Some ‘antiphospholipid antibodies’ bind to β2‐glycoprotein I in the absence of phospholipid

Abstract

Summary. Some antiphospholipid antibodies (aPL) only bind to anionic phospholipids in the presence of a serum cofactor, β₂‐glycoprotein I (β₂GPI). Whether these aPL can bind to β₂GPI in the absence of phospholipid is controversial. We have purified anticardiolipin antibodies (aCL) from the plasma of four patients and β₂GPI from normal plasma by solid phase affinity methods. All four aCL bound to cardiolipin and phosphatidylserine in the presence of β₂GPI but not in its absence.
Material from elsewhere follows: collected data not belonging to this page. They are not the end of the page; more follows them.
Lemma missing_balance_defaults_witness :
  (clean (PyStr "SP5") = Ok "SP5"
   /\ answered Demo.World Demo.http_get false "SP5"
        {| world := O; qualifying_addresses := [] |}
        {| status_code := 200; body := Some (PyDict []) |} 1%nat
   /\ lacks_balance (PyDict [])
   /\ decode_response 4300 {| status_code := 200; body := Some (PyDict []) |}
      = Ok zero
   /\ exists s' tr,
       loop_body 4300 Demo.World Demo.http_get minus_one 4 "erin"
         (PyStr "SP5") {| world := O; qualifying_addresses := [] |}
       = (Ok tt, s', tr)
       /\ errors tr = []
       /\ qualifying_addresses Demo.World s'
          = [("erin", {| address := "SP5"; balance := zero |})])
  /\ (answered unit (Demo2.always Demo2.json_list) false "SP5"
        {| world := tt; qualifying_addresses := [] |} Demo2.json_list tt
      /\ lacks_balance (PyList [])
      /\ exists s' tr,
          loop_body 4300 unit (Demo2.always Demo2.json_list) minus_one 4
            "erin" (PyStr "SP5") {| world := tt; qualifying_addresses := [] |}
          = (Ok tt, s', tr ++ [EPrint (MsgError "erin" (PyStr "SP5")
                                         AttributeError)])
          /\ reports (tr ++ [EPrint (MsgError "erin" (PyStr "SP5")
                                       AttributeError)]) = []
          /\ qualifying_addresses unit s' = []).
Proof.
  assert (Hc : clean (PyStr "SP5") = Ok "SP5") by reflexivity.
  assert (Ha : answered Demo.World Demo.http_get false "SP5"
                 {| world := O; qualifying_addresses := [] |}
                 {| status_code := 200; body := Some (PyDict []) |} 1%nat)
    by (split; reflexivity).
  assert (Hl : lacks_balance (PyDict [])) by reflexivity.
  assert (Ha2 : answered unit (Demo2.always Demo2.json_list) false "SP5"
                  {| world := tt; qualifying_addresses := [] |}
                  Demo2.json_list tt) by (split; reflexivity).
  assert (Hl2 : lacks_balance (PyList [])) by exact I.
  split.
  - split; [exact Hc|]. split; [exact Ha|]. split; [exact Hl|].
    destruct (proj1 (missing_balance_defaults 4300 Demo.World Demo.http_get
                       false minus_one 4%nat "erin" (PyStr "SP5") "SP5"
                       {| world := O; qualifying_addresses := [] |}
                       {| status_code := 200; body := Some (PyDict []) |}
                       1%nat (PyDict []) Hc Ha eq_refl Hl))
      as (_ & Hz & s' & tr & _ & E & _ & He & _ & Hq).
    split; [exact Hz|]. exists s', tr.
    split; [exact E|]. split; [exact He|]. exact (Hq eq_refl).
  - split; [exact Ha2|]. split; [exact Hl2|].
    destruct (proj1 (missing_balance_defaults 4300 unit
                       (Demo2.always Demo2.json_list)
                       false minus_one 4%nat "erin" (PyStr "SP5") "SP5"
                       {| world := tt; qualifying_addresses := [] |}
                       Demo2.json_list tt (PyList []) Hc Ha2 eq_refl Hl2))
      as (_ & _ & s' & tr & _ & E & _ & _ & Hr & Hq).
    exists s', tr. split; [exact E|]. split; [exact Hr|]. exact Hq.
Defined.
The binding of two of the antibodies to cardiolipin and phosphatidylserine at various concentrations of human β₂GPI was compared with that obtained using 10% bovine serum. The two antibodies responded differently to increasing β₂GPI concentrations, and binding to phosphatidylserine was relatively greater than to cardiolipin using human β₂GPI. All four aCL bound to plastic plates coated with β₂GPI in the absence of phospholipid, and β₂GPI in the fluid phase had no effect on binding. Binding to β₂GPI coated plates was increased equally when bovine serum or bovine albumin were used as the sample diluent in place of gelatine. These findings and those of others have important implications for the design of assays for antiphospholipid antibodies.